* TASK GOAL *
Whichever lines include the word "pose", copy them as they appear in the data.

* SUPPLIED DATA *
(* ===== verification/Format.v ===== *)
(** * Formatting and mounting (src/fs/fs.c: partition_format, mount_partition,
    filesys_init)

    The layout of a partition, in sectors from its start: boot sector, super
    block, block bitmap, inode bitmap, inode table, data. *)

From S2P Require Import Prelude CString CArray Path Bitmap Lists Disk Fsys Inode Dir File Fs.

Definition MAX_FILES_PER_PART : Z := 4096.
Definition BITS_PER_SECTOR : Z := 4096.
Definition FS_MAGIC : Z := 0x19590318.
Definition DIV_ROUND_UP (x step : Z) : Z := u32 (x + step - 1) / step.

(** The super block of a partition of [cnt] sectors at [start], and the number
    of bits of its block bitmap. *)
Definition format_layout (start cnt : Z) : super_block * Z :=
  let boot_sector_sects := 1 in
  let super_block_sects := 1 in
  let inode_bitmap_sects := DIV_ROUND_UP MAX_FILES_PER_PART BITS_PER_SECTOR in
  let inode_table_sects := DIV_ROUND_UP (sizeof_inode * MAX_FILES_PER_PART) SECTOR_SIZE in
  let used_sects := boot_sector_sects + super_block_sects + inode_bitmap_sects + inode_table_sects in
  let free_sects := u32 (cnt - used_sects) in
  let block_bitmap_sects := DIV_ROUND_UP free_sects BITS_PER_SECTOR in
  let block_bitmap_bit_len := u32 (free_sects - block_bitmap_sects) in
  let block_bitmap_sects := DIV_ROUND_UP block_bitmap_bit_len BITS_PER_SECTOR in
  let block_bitmap_lba := u32 (start + 2) in
  let inode_bitmap_lba := u32 (block_bitmap_lba + block_bitmap_sects) in
  let inode_table_lba := u32 (inode_bitmap_lba + inode_bitmap_sects) in
  let data_start_lba := u32 (inode_table_lba + inode_table_sects) in
  (SuperBlock FS_MAGIC cnt MAX_FILES_PER_PART start block_bitmap_lba block_bitmap_sects inode_bitmap_lba
     inode_bitmap_sects inode_table_lba inode_table_sects data_start_lba 0 sizeof_dir_entry,
   block_bitmap_bit_len).

(** [while (bit_idx <= last_bit) buf[last_byte] &= ~(1 << bit_idx++);] on the
    byte [v]; [n] rounds are left. *)
Fixpoint clear_low_bits (n : nat) (bit_idx v : Z) : Z :=
  match n with
  | O => v
  | S n => clear_low_bits n (bit_idx + 1) (u8 (Z.land v (Z.lnot (Z.shiftl 1 bit_idx))))
  end.
(** C36: [fork] returns twice: from the moment the page of the parent has been
    copied, and whatever is then changed of the child but its frame,
    [build_child_stack] leaves a child that the scheduler can switch to: the
    switch returns to [intr_exit] with the stack pointer at the child's own
    frame, which is the frame of the parent's system call (the same user
    instruction, stack, flags and registers) except that [eax], the result of
    [fork], is 0.  The frame of the parent is as before. *)
Theorem fork_child_resumes s s1 s2 child parent t t2 f cur :
  page_ok child → page_ok parent → child ≠ parent →
  tasks s !! parent = Some t → istacks s !! frame_addr parent = Some f →
  memcpy_pcb child parent s = Ok (tt, s1) →
  istacks s2 = istacks s1 → tasks s2 !! child = Some t2 →
  page_ok cur → cur ≠ child → stack_ok cur (esp s2) → is_Some (tasks s2 !! cur) →
  ∃ s3 s4 ts, build_child_stack child s2 = Ok (0, s3) ∧ call_switch_to cur child s3 = Ok (tt, s4) ∧
    tstacks s4 !! (esp s4 - 20) = Some ts ∧ ts_eip ts = intr_exit_code ∧
    esp s4 = frame_addr child ∧ current s4 = child ∧
    istacks s4 !! esp s4 = Some (frame_result 0 f) ∧ istacks s4 !! frame_addr parent = Some f.
Proof.
  intros Hc Hp Hne Ht Hf Hm Hi Ht2 Hcur Hcc Hst Hsc.
  assert (child ≠ NULL ∧ parent ≠ NULL) as [Hcn Hpn] by (destruct Hc, Hp; unfold NULL; lia).
  rewrite (memcpy_pcb_ok _ _ _ _ Hcn Hpn Ht) in Hm. assert (istacks s1 = copy_objects child parent (istacks s)) as Hs1.
  { apply (f_equal (λ o, match o with Ok (_, x) => istacks x | _ => ∅ end)) in Hm. by symmetry. }
  assert (istacks s2 !! frame_addr child = Some f) as Hfc by (rewrite Hi, Hs1; by apply copy_objects_in; [unfold PG_SIZE; lia|]).
  pose proof (build_child_stack_ok s2 child t2 f Hc Ht2 Hfc) as Hb. set (s3 := set_tasks _ _) in Hb.
  pose proof (call_switch_to_other s3 cur child (set_self_kstack (child + 4000) t2)) as Hsw.
  cbn [self_kstack set_self_kstack] in Hsw. replace (child + 4000 + 20) with (frame_addr child) in Hsw by (unfold frame_addr; lia).
  exists s3. eexists _, _. split; [exact Hb|]. split.
  - apply Hsw; [done..| | |destruct Hc; lia].
    + simpl. by rewrite lookup_insert_ne.
    + simpl. apply lookup_insert_eq.
  - assert (frame_addr parent < child ∨ child + PG_SIZE ≤ frame_addr parent) as Ha.
    { destruct Hc, Hp. unfold frame_addr, PG_SIZE. dm. }
    split_and!.
    + simpl. replace (frame_addr child - 20) with (child + 4000) by (unfold frame_addr; lia). apply lookup_insert_eq.
    + done.
    + done.
    + unfold current. simpl. unfold frame_addr. destruct Hc. rewrite land_fffff000 by lia. dm.
    + simpl. apply lookup_insert_eq.
    + simpl. rewrite lookup_insert_ne by (unfold frame_addr in *; lia). by rewrite Hi, Hs1, copy_objects_out.
Qed.

(** ** Open files

    A descriptor is unused, or the number of an open file. *)
Definition fd_valid (x : sys H A) (k : Z) : Prop :=
  k = -1 ∨ ∃ g, 0 ≤ k < MAX_FILE_OPEN ∧ file_table (files x) !! Z.to_nat k = Some g ∧ is_Some (finodes (files x) !! fd_inode g).
(** The descriptors among [fds] that refer to the inode at [p]. *)
Definition refers (ft : list file) (p k : Z) : bool :=
  negb (k =? -1) && match ft !! Z.to_nat k with Some g => fd_inode g =? p | None => false end.
Definition opens (ft : list file) (p : Z) (fds : list Z) : Z :=
  foldr (λ k n, (if refers ft p k then 1 else 0) + n) 0 fds.

(** [x'] is [x] with the open counts raised for the descriptors [fds]. *)
Definition counted (fds : list Z) (x x' : sys H A) : Prop :=
  kern x' = kern x ∧ file_table (files x') = file_table (files x) ∧ fdisk (files x') = fdisk (files x) ∧
  ∀ p, finodes (files x') !! p =
    (λ i, set_i_open_cnts (u32 (i_open_cnts i + opens (file_table (files x)) p fds)) i) <$> finodes (files x) !! p.

Definition u32_counts (x : sys H A) : Prop := ∀ p i, finodes (files x) !! p = Some i → 0 ≤ i_open_cnts i < 2 ^ 32.

Lemma count_one (x : sys H A) k g tc :
  tasks (kern x) !! current (kern x) = Some tc → k ≠ -1 → 0 ≤ k →
  file_table (files x) !! Z.to_nat k = Some g → is_Some (finodes (files x) !! fd_inode g) → u32_counts x →
  ∃ x', in_files (f ← get_file k; upd_inode (fd_inode f) (λ i, set_i_open_cnts (u32 (i_open_cnts i + 1)) i)) x = Ok (tt, x') ∧
    counted [k] x x'.
Proof.
  intros Htc Hk Hk0 Hg [i Hi] Hu. eexists. split.
  - eapply in_files_ok; [exact Htc| |].
    + unfold get_file, upd_inode, get_inode, put_inode. kgo.
      change (file_table (load_thread tc (files x))) with (file_table (files x)). rewrite Hg. cbn [deref]. kgo.
      change (finodes (load_thread tc (files x))) with (finodes (files x)). rewrite Hi. cbn [deref]. kgo. reflexivity.
    + by destruct tc.
  - split_and!; try done. intros p. cbn [files finodes set_finodes load_thread set_pgdir_nr set_cwd_nr set_fd_tab].
    cbn [opens foldr]. unfold refers. rewrite (proj2 (Z.eqb_neq _ _) Hk), Hg. simpl.
    destruct (Z.eqb_spec (fd_inode g) p) as [<-|Hne].
    + rewrite lookup_insert_eq, Hi. simpl. done.
    + rewrite lookup_insert_ne by done. destruct (finodes (files x) !! p) as [j|] eqn:Hj; [|done].
      simpl. rewrite Z.add_0_r, u32_small by (by eapply Hu). by destruct j.
Qed.

Lemma counted_fold k fds (x x1 x' : sys H A) : counted [k] x x1 → counted fds x1 x' → counted (k :: fds) x x'.
Proof.
  intros (Hk1 & Ht1 & Hd1 & Hi1) (Hk & Ht & Hd & Hi). split_and!; [congruence..|]. intros p.
  rewrite Hi, Hi1, Ht1. destruct (finodes (files x) !! p) as [i|]; [|done]. cbn [fmap option_fmap option_map set_i_open_cnts i_open_cnts].
  f_equal. unfold set_i_open_cnts. simpl. f_equal. unfold u32. rewrite Zplus_mod_idemp_l. f_equal. lia.
Qed.

Lemma counted_skip fds (x x' : sys H A) : counted fds x x' → counted (-1 :: fds) x x'.
Proof. done. Qed.

Lemma counted_u32 fds (x x' : sys H A) : counted fds x x' → u32_counts x'.
Proof.
  intros (_ & _ & _ & Hi) p i. rewrite Hi. destruct (finodes (files x) !! p); [|done]. intros [= <-]. apply u32_range.
Qed.

Lemma counted_valid fds (x x' : sys H A) k : counted fds x x' → fd_valid x k → fd_valid x' k.
Proof.
  intros (_ & Ht & _ & Hi) [->|(g & Hr & Hg & Hs)]; [by left|]. right. exists g. rewrite Ht, Hi. split; [exact Hr|split; [exact Hg|]].
  by apply fmap_is_Some.
Qed.

Lemma open_cnts_loop_ok n : ∀ (x : sys H A) thread t tc l,
  tasks (kern x) !! thread = Some t → tasks (kern x) !! current (kern x) = Some tc →
  (Z.to_nat l + n = length (fd_table t))%nat → 0 ≤ l →
  Forall (fd_valid x) (drop (Z.to_nat l) (fd_table t)) → u32_counts x →
  ∃ x', open_cnts_loop n thread l x = Ok (tt, x') ∧ counted (drop (Z.to_nat l) (fd_table t)) x x'.
Proof.
  induction n as [|n IH]; intros x thread t tc l Ht Htc Hl Hl0 Hv Hu.
  - exists x. split; [done|]. rewrite drop_ge by lia. split_and!; [done..|]. intros p.
    destruct (finodes (files x) !! p) as [i|] eqn:Hi; [|done]. simpl. rewrite Z.add_0_r, u32_small by (by eapply Hu). by destruct i.
  - destruct (lookup_lt_is_Some_2 (fd_table t) (Z.to_nat l)) as [k Hk]; [lia|].
    rewrite (drop_S _ _ _ Hk) in Hv |- *. apply Forall_cons in Hv as [Hk1 Hv]. replace (Datatypes.S (Z.to_nat l)) with (Z.to_nat (l + 1)) in Hv |- * by lia.
    cbn [open_cnts_loop]. erewrite K_step by (apply in_kern_ok, task_at_ok, Ht). destruct x as [kx fx]. cbn [kern files] in *.
    kgo. rewrite Hk. cbn [deref]. kgo. destruct Hk1 as [->|(g & Hr & Hg & Hs)].
    + cbn [negb Z.eqb Z.ltb Z.compare MAX_FILE_OPEN]. kgo. destruct (IH (Sys kx fx) thread t tc (l + 1)) as (x' & Hx & Hc); [done..|lia|lia|done|done|].
      exists x'. split; [exact Hx|]. by apply counted_skip.
    + rewrite (proj2 (Z.ltb_lt k MAX_FILE_OPEN)), (proj2 (Z.eqb_neq k (-1))), (proj2 (Z.ltb_ge k 0)) by lia. cbn [negb]. kgo.
      destruct (count_one (Sys kx fx) k g tc) as (x1 & H1x & Hc1); [done|lia|lia|done..|]. kstep H1x.
      pose proof Hc1 as (Hk1 & _). cbn [kern] in Hk1.
      destruct (IH x1 thread t tc (l + 1)) as (x' & Hx & Hc); [by rewrite Hk1|by rewrite Hk1|lia|lia| |by eapply counted_u32|].
      { eapply Forall_impl; [exact Hv|]. intros k' Hk'. by eapply counted_valid. }
      exists x'. split; [exact Hx|]. by eapply counted_fold.
Qed.

(** C37: [fork] counts the files it shares: for a child whose descriptors above
    2 are unused or valid, [update_inode_open_cnts] raises the open count of
    every inode by the number of these descriptors that refer to it and
    changes nothing else; the slots of the global file table stay shared. *)
Theorem fork_counts_open_files (x : sys H A) thread t tc :
  tasks (kern x) !! thread = Some t → tasks (kern x) !! current (kern x) = Some tc → length (fd_table t) = 8%nat →
  Forall (fd_valid x) (drop 3 (fd_table t)) → u32_counts x →
  ∃ x', update_inode_open_cnts thread x = Ok (tt, x') ∧ kern x' = kern x ∧ file_table (files x') = file_table (files x) ∧
    ∀ p, finodes (files x') !! p =
      (λ i, set_i_open_cnts (u32 (i_open_cnts i + opens (file_table (files x)) p (drop 3 (fd_table t)))) i) <$> finodes (files x) !! p.
Proof.
  intros Ht Htc Hl Hv Hu. destruct (open_cnts_loop_ok 5 x thread t tc 3) as (x' & Hx & Hk & Hft & _ & Hi); [done..|by rewrite Hl|lia|done|done|].
  exists x'. by split_and!.
Qed.
End ForkSpec.

(** ** Witnesses *)

Definition ex_new : Z := 0xc0204000.
Definition ex_frame : intr_stack := IntrStack 0x80 1 2 3 4 5 6 7 4 0 51 51 51 0 0x8048100 43 514 0xbfffff00 51.
Definition ex_forking : kst lheap := set_istacks {[ frame_addr ex_A := ex_frame ]} ex_kst.
Definition ex_copied : kst lheap :=
  match memcpy_pcb ex_new ex_A ex_forking with Ok (_, k) => k | _ => ex_forking end.
(* ===== verification/ForkMemory.v ===== *)
(** * The memory of a child (copy_body_stack3 of src/user/fork.c)

    While it copies the pages of a process, the kernel changes between two
    page directories: the parent's, [p], and the child's, [c].  They share the
    entries of the kernel's half; the tables of the child's half are its own.
    This file shows that copying a page through the buffer leaves the parent's
    address space as it was and adds a page with the same words to the
    child's, and that the loop over the bitmap does so for every page of the
    parent. *)

From S2P Require Import Prelude CString Bitmap Lists PageTable Kernel Sched Sync Memory Malloc Thread Process.
From S2P Require Import Disk Fsys System Fork.

(** ** Two directories in one memory *)

Definition user_page (va : Z) : Prop := 0x400000 ≤ va < 0xc0000000 ∧ va mod 4096 = 0.
Definition kernel_va (va : Z) : Prop := 0xc0000000 ≤ va < 0xffc00000.

Lemma user_page_managed va : user_page va → managed va.
Proof. unfold user_page, managed. lia. Qed.
Lemma kernel_va_managed va : kernel_va va → managed va.
Proof. unfold kernel_va, managed. lia. Qed.
Lemma user_page_idx va : user_page va → 1 ≤ va / 2 ^ 22 < 768.
Proof. unfold user_page. change (2 ^ 22) with 4194304. dm. Qed.
Lemma kernel_va_idx va : kernel_va va → 768 ≤ va / 2 ^ 22 < 1023.
Proof. unfold kernel_va. change (2 ^ 22) with 4194304. dm. Qed.

Record twin (m : pmem) (p c : Z) : Prop := {
  tw_p : tables_ok m p;
  tw_c : tables_ok m c;
  tw_dir : fresh_frame m p c;
  tw_shared : ∀ i, 768 ≤ i < 1023 → m !! (c + i * 4) = m !! (p + i * 4);
  tw_apart : ∀ i pde, 1 ≤ i < 768 → m !! (c + i * 4) = Some pde → present pde = true → fresh_frame m p (frame pde);
}.

(** A change that the directory [p] does not notice. *)
Record unseen (m m' : pmem) (p : Z) : Prop := {
  un_tables : tables_ok m' p;
  un_translate : ∀ va, managed va → translate m' p va = translate m p va;
  un_fresh : ∀ g, fresh_frame m p g → fresh_frame m' p g;
  un_dir : ∀ i, 0 ≤ i < 1024 → m' !! (p + i * 4) = m !! (p + i * 4);
}.
(** ** What the loader leaves

    The directory and the tables of the kernel are below 2 MB, the tables of
    the kernel's half are all there, and nothing above 2 MB and no page of the
    heap is mapped; the stack is in the page of the main thread.  The lists, locks and bitmaps of
    the kernel are memory with any content. *)

Definition boot_locks : list Z := [kernel_pool_lock; user_pool_lock; pid_lock].
Definition mem_lists : list Z := [waiters (lock_semaphore kernel_pool_lock); waiters (lock_semaphore user_pool_lock)].
Definition boot_lists : list Z :=
  mem_lists ++ desc_lists k_block_descs ++ [thread_ready_list; thread_all_list; waiters (lock_semaphore pid_lock)].
Definition list_cells (ls : list Z) : list Z := ls ++ ((λ l, l + 8) <$> ls).

Record loaded (s : kst H) (all_mem : Z) : Prop := {
  ld_mem : 0x200000 + 256 * 4096 ≤ all_mem < 0x200000 + 65536 * 4096;
  ld_lists : qrep (heap s) ∅;
  ld_cells : ∀ a, a ∈ list_cells boot_lists → a ∈ qcell (heap s);
  ld_locks : ∀ l, l ∈ boot_locks → is_Some (locks s !! l) ∧ is_Some (semas s !! lock_semaphore l);
  ld_bitmaps : ∀ a, MEM_BITMAP_BASE ≤ a < MEM_BITMAP_BASE + 0x4000 → ∃ v, bytes s !! a = Some v ∧ 0 ≤ v < 256;
  ld_pids : accessible (bytes s) pid_bitmap_bits 128;
  ld_cr3 : cr3 s = 0x100000;
  ld_tables : tables_ok (phys s) 0x100000;
  ld_frames : ∀ f, f mod 4096 = 0 → 0x200000 ≤ f → f + 4096 ≤ all_mem → fresh_frame (phys s) 0x100000 f;
  ld_unmapped : ∀ va pa, managed va → translate (phys s) 0x100000 va = Some pa → frame pa < 0x200000;
  ld_kernel : ∀ i, 768 ≤ i < 1023 → ∃ pde, phys s !! (0x100000 + i * 4) = Some pde ∧ present pde = true;
  ld_heap : ∀ va, K_HEAP_START ≤ va < 0xffc00000 → translate (phys s) 0x100000 va = None;
  ld_stack : stack_ok main_page (esp s);
  ld_tasks : tasks s = ∅;
  ld_main : main_thread s = NULL;
}.

(** *** Fresh lists *)

Local Ltac by_decision := match goal with |- ?P => apply (bool_decide_unpack P); by vm_compute end.

Lemma with_lists_cells ls : linked_in (λ a, a ∈ list_cells ls) (with_lists ls ∅).
Proof.
  apply with_lists_linked; [intros l xs a Hl; by rewrite lookup_empty in Hl|].
  intros l Hl. unfold list_cells. rewrite !elem_of_app, !list_elem_of_fmap. split; [by left|]. right. by exists l.
Qed.
Lemma with_lists_app ls ls' Q : with_lists (ls ++ ls') Q = with_lists ls' (with_lists ls Q).
Proof. apply foldl_app. Qed.
Lemma with_lists_in ls : ∀ Q l, l ∈ ls → with_lists ls Q !! l = Some [].
Proof.
  induction ls as [|x ls IH]; intros Q l Hl; [by apply elem_of_nil in Hl|].
  change (with_lists (x :: ls) Q) with (with_lists ls (<[x := []]> Q)). destruct (decide (l ∈ ls)) as [Hin|Hn]; [by apply IH|].
  rewrite with_lists_other by done. apply elem_of_cons in Hl as [->|?]; [apply lookup_insert_eq|done].
Qed.

(** A list whose cells are not used yet. *)
Lemma fresh_list ls l : l ∉ list_cells ls → l + 8 ∉ list_cells ls →
  with_lists ls ∅ !! l = None ∧ unlinked (with_lists ls ∅) l ∧ unlinked (with_lists ls ∅) (l + 8).
Proof.
  intros N1 N2. split_and!; [eapply linked_new|eapply linked_unlinked|eapply linked_unlinked]; try apply with_lists_cells; done.
Qed.
Lemma fresh_lock s ls l : let w := waiters (lock_semaphore l) in
  is_Some (locks s !! l) ∧ is_Some (semas s !! lock_semaphore l) → w ∈ qcell (heap s) ∧ w + 8 ∈ qcell (heap s) →
  w ∉ list_cells ls → w + 8 ∉ list_cells ls → lock_memory s (with_lists ls ∅) l.
Proof. intros w [L1 L2] [C1 C2] N1 N2. destruct (fresh_list ls w N1 N2) as (F1 & F2 & F3). split_and!; done. Qed.

Lemma qinit_step s ls l : qrep (heap s) (with_lists ls ∅) → l ∈ qcell (heap s) → l + 8 ∈ qcell (heap s) →
  l ∉ list_cells ls → l + 8 ∉ list_cells ls →
  ∃ h, on_heap (λ h, qinit h l) s = Ok (tt, set_heap h s) ∧ qrep h (with_lists (ls ++ [l]) ∅) ∧ qcell h = qcell (heap s).
Proof.
  intros Hq C1 C2 N1 N2. destruct (fresh_list ls l N1 N2) as (F1 & F2 & F3).
  destruct (qinit_spec _ _ _ Hq F1 F2 F3 C1 C2) as (h & Hi & Hq' & Hc). exists h. split_and!; [|by rewrite with_lists_app|done].
  unfold on_heap. by rewrite Hi.
Qed.

Lemma boot_cell s all_mem l : loaded s all_mem → l ∈ boot_lists → l ∈ qcell (heap s) ∧ l + 8 ∈ qcell (heap s).
Proof.
  intros Ld Hl. split; apply (ld_cells _ _ Ld); unfold list_cells; rewrite elem_of_app, list_elem_of_fmap; [by left|right; by exists l].
Qed.

(** *** [mem_init] *)

Definition after_mem : list Z := mem_lists ++ desc_lists k_block_descs.

Record mem_ready (s s' : kst H) (all_mem : Z) : Prop := {
  mr_pools : ∃ s1, pools_made s s1 ∅ all_mem ∧ ∃ h d, s' = set_heap h (set_descs d s1);
  mr_lists : qrep (heap s') (with_lists after_mem ∅);
  mr_cells : qcell (heap s') = qcell (heap s);
  mr_descs : desc_table s' k_block_descs;
}.

Lemma mem_init_ok s all_mem : loaded s all_mem → ∃ s', mem_init all_mem s = Ok (tt, s') ∧ mem_ready s s' all_mem.
Proof.
  intros Ld. pose proof (ld_mem _ _ Ld) as Hm.
  destruct (mem_pool_init_ok s ∅ all_mem) as (s1 & Hrun & M).
  - lia.
  - intros a Ha. destruct (ld_bitmaps _ _ Ld a ltac:(lia)) as (v & Hv & _). by eexists.
  - exact (ld_lists _ _ Ld).
  - apply (fresh_lock s []); [apply (ld_locks _ _ Ld); by left|apply (boot_cell s all_mem); [done|by left]|by_decision..].
  - apply (fresh_lock s [waiters (lock_semaphore kernel_pool_lock)]);
      [apply (ld_locks _ _ Ld); right; by left|apply (boot_cell s all_mem); [done|right; by left]|by_decision..].
  - destruct (block_desc_init_ok k_block_descs (λ a, a ∈ list_cells mem_lists) s1 (pool_queues ∅)) as (h & d & Hd & Hq & Hc & Ht & _);
      [exact (pm_queues _ _ _ _ M)|apply (with_lists_cells mem_lists)| |].
    { intros l Hl. rewrite (pm_cells _ _ _ _ M).
      assert (Forall (λ l, (l ∉ list_cells mem_lists) ∧ (l + 8 ∉ list_cells mem_lists)) (desc_lists k_block_descs)) as F by by_decision.
      rewrite Forall_forall in F. destruct (F l Hl) as [N1 N2].
      split; [exact N1|]. split; [exact N2|]. apply (boot_cell s all_mem l Ld).
      unfold boot_lists. rewrite !elem_of_app. right. by left. }
    eexists. split; [unfold mem_init; kstep Hrun; exact Hd|]. split.
    + exists s1. split; [exact M|]. by exists h, d.
    + unfold after_mem. rewrite with_lists_app. exact Hq.
    + etrans; [exact Hc|exact (pm_cells _ _ _ _ M)].
    + exact Ht.
Qed.
Lemma erase_typed s n c ks l :
  (n < length l)%nat → ∃ c' l', erase_line n (typed s c ks l) = Ok (tt, typed s c' ks l') ∧ length l' = length l.
Proof.
  revert c l. induction n as [|n IH]; intros c l Hn; [by eexists _, _|]. cbn [erase_line]. kstep (putchar_typed s c ks l 8).
  cbn [cmd_line typed]. unfold aset. destruct (lookup_lt_is_Some_2 l (S n) Hn) as [x Hx]. rewrite Hx. cbn [deref]. bsimpl. kgo.
  destruct (IH (c ++ [8]) (<[S n := 0]> l)) as (c' & l' & He & Hl'); [rewrite length_insert; lia|].
  exists c', l'. rewrite length_insert in Hl'. split; [exact He|exact Hl'].
Qed.

(** The line so far is at the start of the buffer. *)
Definition line_at (l line : list Z) : Prop := take (length line) l = line ∧ Forall plain line.

Lemma holds_chars a w : holds a w → chars a = w.
Proof.
  intros (r & -> & Hw). induction Hw as [|x w Hx Hw IH]; [done|]. cbn [app chars]. unfold char_ok in Hx.
  rewrite (proj2 (Z.eqb_neq x 0)) by lia. by rewrite IH.
Qed.
Lemma holds_char_ok a w : holds a w → Forall char_ok w.
Proof. by intros (r & _ & Hw). Qed.
Lemma plain_chars w : Forall plain w → Forall char_ok w.
Proof. intros Hw. eapply Forall_impl; [exact Hw|]. by intros ? []. Qed.

(** The line in the buffer, after a character was stored behind it. *)
Lemma line_at_set l line k :
  line_at l line → (length line < length l)%nat →
  line_at (<[length line := k]> l) line ∧ aset l (length line) k = Ok (<[length line := k]> l) ∧
  (plain k → line_at (<[length line := k]> l) (line ++ [k])) ∧ (k = 0 → holds (<[length line := k]> l) line).
Proof.
  intros [Ht Hp] Hl. destruct (lookup_lt_is_Some_2 l (length line) Hl) as [x Hx].
  assert (<[length line := k]> l = line ++ k :: drop (S (length line)) l) as E by (rewrite insert_take_drop by done; by rewrite Ht).
  split; [|split; [|split]].
  - split; [|done]. rewrite E. by apply take_app_length.
  - unfold aset. by rewrite Hx.
  - intros Hk. split; [|apply Forall_app; split; [done|by constructor]]. rewrite E. change (k :: drop (S (length line)) l) with ([k] ++ drop (S (length line)) l).
    rewrite app_assoc. apply take_app_length.
  - intros ->. rewrite E. eexists. split; [done|by apply plain_chars].
Qed.

Lemma codes_ok (s : string) : forallb (λ c, (1 <=? c) && (c <? 256)) (codes s) = true → Forall char_ok (codes s).
Proof.
  intros Hs. apply Forall_forall. intros c Hc. apply forallb_forall with (x := c) in Hs; [|by apply list_elem_of_In].
  apply andb_true_iff in Hs as [?%Z.leb_le ?%Z.ltb_lt]. split; lia.
Qed.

* OUTPUT OF THE TASK *
  pose proof (build_child_stack_ok s2 child t2 f Hc Ht2 Hfc) as Hb. set (s3 := set_tasks _ _) in Hb.
  pose proof (call_switch_to_other s3 cur child (set_self_kstack (child + 4000) t2)) as Hsw.
      pose proof Hc1 as (Hk1 & _). cbn [kern] in Hk1.
  intros Ld. pose proof (ld_mem _ _ Ld) as Hm.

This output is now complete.